Found 2 outliers among 100 measurements (2.00%)
  1 (1.00%) high mild
  1 (1.00%) high severe
Vec/SmallVec            time:   [20.751 ns 20.783 ns 20.823 ns]
                        change: [−72.229% −71.968% −71.731%] (p = 0.00 < 0.05)
                        Performance has improved.

mbrubeck · 2025-05-24T15:49:15Z

Because your vec_test function does not return anything, the compiler is optimizing it away completely.

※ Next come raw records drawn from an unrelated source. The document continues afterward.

Lemma get_points_core (z n : Z) :
  ClenshawRadialGrid._get_points z n "core"
  = Ok (map (fun v => v / IZR (2 * z))
          (map (fun i => 1 - cos (0.5 * PI * i / IZR n))
               (map INR (seq 0 (Z.to_nat n))))).
Proof. reflexivity. Qed.

Lemma get_points_diffuse (z n : Z) :
  ClenshawRadialGrid._get_points z n "diffuse"
  = Ok (map (fun v => 25 * v)
          (map (fun i => 1 - cos (0.5 * PI * i / IZR n))
               (map INR (seq 0 (Z.to_nat n))))).
Proof. reflexivity. Qed.

(** [UniformRadialGrid]: the arguments accepted, and the grid built. *)
Lemma uniform_init_spec (num_pts min_radii max_radii : pyval) (spherical : bool) :
  (forall n lo hi,
      as_int num_pts = Some n -> (0 < n)%Z ->
      as_number min_radii = Some lo -> as_number max_radii = Some hi ->
      lo < hi ->
      UniformRadialGrid.__init__ num_pts min_radii max_radii spherical
      = Ok (BaseRadialGrid.mk (NpGrid.linspace lo hi (Z.to_nat n)) spherical)) /\
  (forall g,
      UniformRadialGrid.__init__ num_pts min_radii max_radii spherical = Ok g ->
      exists n lo hi,
        as_int num_pts = Some n /\ (0 < n)%Z /\
        as_number min_radii = Some lo /\ as_number max_radii = Some hi /\
        lo < hi) /\
  (forall e,
      UniformRadialGrid.__init__ num_pts min_radii max_radii spherical = Raise e ->
      is_validation_error e = true).
Proof.
  unfold UniformRadialGrid.__init__.
  split; [|split].
  - intros n lo hi -> Hn -> -> Hlt.
    destruct (Z.leb_spec n 0); [lia|].
    apply Rleb_false in Hlt. rewrite Hlt. apply base_init_array1d.
  - intros g.
    destruct (as_int num_pts) as [n|]; [|discriminate].
    destruct (Z.leb_spec n 0); [discriminate|].
    destruct (as_number min_radii) as [lo|]; [|discriminate].
    destruct (as_number max_radii) as [hi|]; [|discriminate].
    destruct (Rleb hi lo) eqn:E; [discriminate|]. apply Rleb_false in E.
    intros _. exists n, lo, hi. auto.
  - intros e.
    destruct (as_int num_pts) as [n|]; [|intros [= <-]; reflexivity].
    destruct (Z.leb_spec n 0); [intros [= <-]; reflexivity|].
    destruct (as_number min_radii) as [lo|]; [|intros [= <-]; reflexivity].
    destruct (as_number max_radii) as [hi|]; [|intros [= <-]; reflexivity].
    destruct (Rleb hi lo) eqn:E; [intros [= <-]; reflexivity|].
    rewrite base_init_array1d. discriminate.
Qed.

(** [CubicGrid]: the arguments accepted. *)
Lemma cubic_init_spec (smallest_pnt largest_pnt step_size : pyval) :
  ((exists g, CubicGrid.__init__ smallest_pnt largest_pnt step_size = Ok g) <->
   (exists lo hi h,
       as_number smallest_pnt = Some lo /\ as_number largest_pnt = Some hi /\
       as_number step_size = Some h /\ 0 < h /\ lo < hi)) /\
  (forall e,
      CubicGrid.__init__ smallest_pnt largest_pnt step_size = Raise e ->
      is_validation_error e = true).
Proof.
  unfold CubicGrid.__init__.
  destruct (as_number smallest_pnt) as [lo|];
    [|split; [split; [intros [g H]; discriminate
                     |intros (? & ? & ? & H & _); discriminate]
             |intros e [= <-]; reflexivity]].
  destruct (as_number largest_pnt) as [hi|];
    [|split; [split; [intros [g H]; discriminate
                     |intros (? & ? & ? & _ & H & _); discriminate]
             |intros e [= <-]; reflexivity]].
  destruct (as_number step_size) as [h|];
    [|split; [split; [intros [g H]; discriminate
                     |intros (? & ? & ? & _ & _ & H & _); discriminate]
             |intros e [= <-]; reflexivity]].
  destruct (Rleb h 0) eqn:Eh.
  { apply Rleb_true in Eh. split; [split|].
    - intros [g H]; discriminate.
    - intros (? & ? & h' & _ & _ & [= <-] & Hh & _). lra.
    - intros e [= <-]; reflexivity. }
  apply Rleb_false in Eh.
  destruct (Rleb hi lo) eqn:El.
  { apply Rleb_true in El. split; [split|].
    - intros [g H]; discriminate.
    - intros (lo' & hi' & ? & [= <-] & [= <-] & _ & _ & Hlt). lra.
    - intros e [= <-]; reflexivity. }
  apply Rleb_false in El. split; [split|].
  - intros _. exists lo, hi, h. auto.
  - intros _. eexists. reflexivity.
  - intros e H; discriminate.
Qed.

Try changing it to something like this:

fn vec_test() -> Vec<u8> {
    let mut v = Vec::with_capacity(16);
    for i in 0..12 {
        v.push(i);
    }
    v
}

fn smallvec_test() -> SmallVec<[u8; 16]> {
    let mut v: SmallVec<[u8; 16]> = SmallVec::new();
    for i in 0..12 {
        v.push(i);
    }
    v
}

Using the above code, I get the following timings (Rust 1.87, aarch64-apple-darwin, M4):

Vec/SmallVec            time:   [481.83 ps 481.96 ps 482.07 ps] (with `union` feature)
Vec/SmallVec            time:   [619.08 ps 619.57 ps 620.06 ps] (without `union` feature)
Vec/Normal              time:   [11.728 ns 11.734 ns 11.739 ns]

mbrubeck · 2025-05-24T16:49:53Z

I can reproduce a performance cliff when pushing more than 15 items into a SmallVec<[u8; N]> (where N > 15) with the union feature enabled.

For example, pushing 14 or 15 items into a SmallVec<[u8; 17]> is fast, but pushing 16 or 17 items into the same vector is slow.

I haven't looked at the codegen to figure out why this happens, but I would guess it is hitting a threshold that prevents some optimization like loop unrolling, and perhaps this has a cascading effect on other optimizations.

JonathanWilbur · 2025-05-25T02:36:48Z

I have a case where it seems to be slower by a really consistent 12% or so.

This benchmark

https://github.com/JonathanWilbur/asn1.rs/blob/0b7d210053281579e94dd8839c46f87dbfffc17b/asn1/benches/oid.rs#L12-L14

calls

https://github.com/JonathanWilbur/asn1.rs/blob/0b7d210053281579e94dd8839c46f87dbfffc17b/asn1/src/oid.rs#L530-L582

As you can see above, hardly any difference in the smallvec case.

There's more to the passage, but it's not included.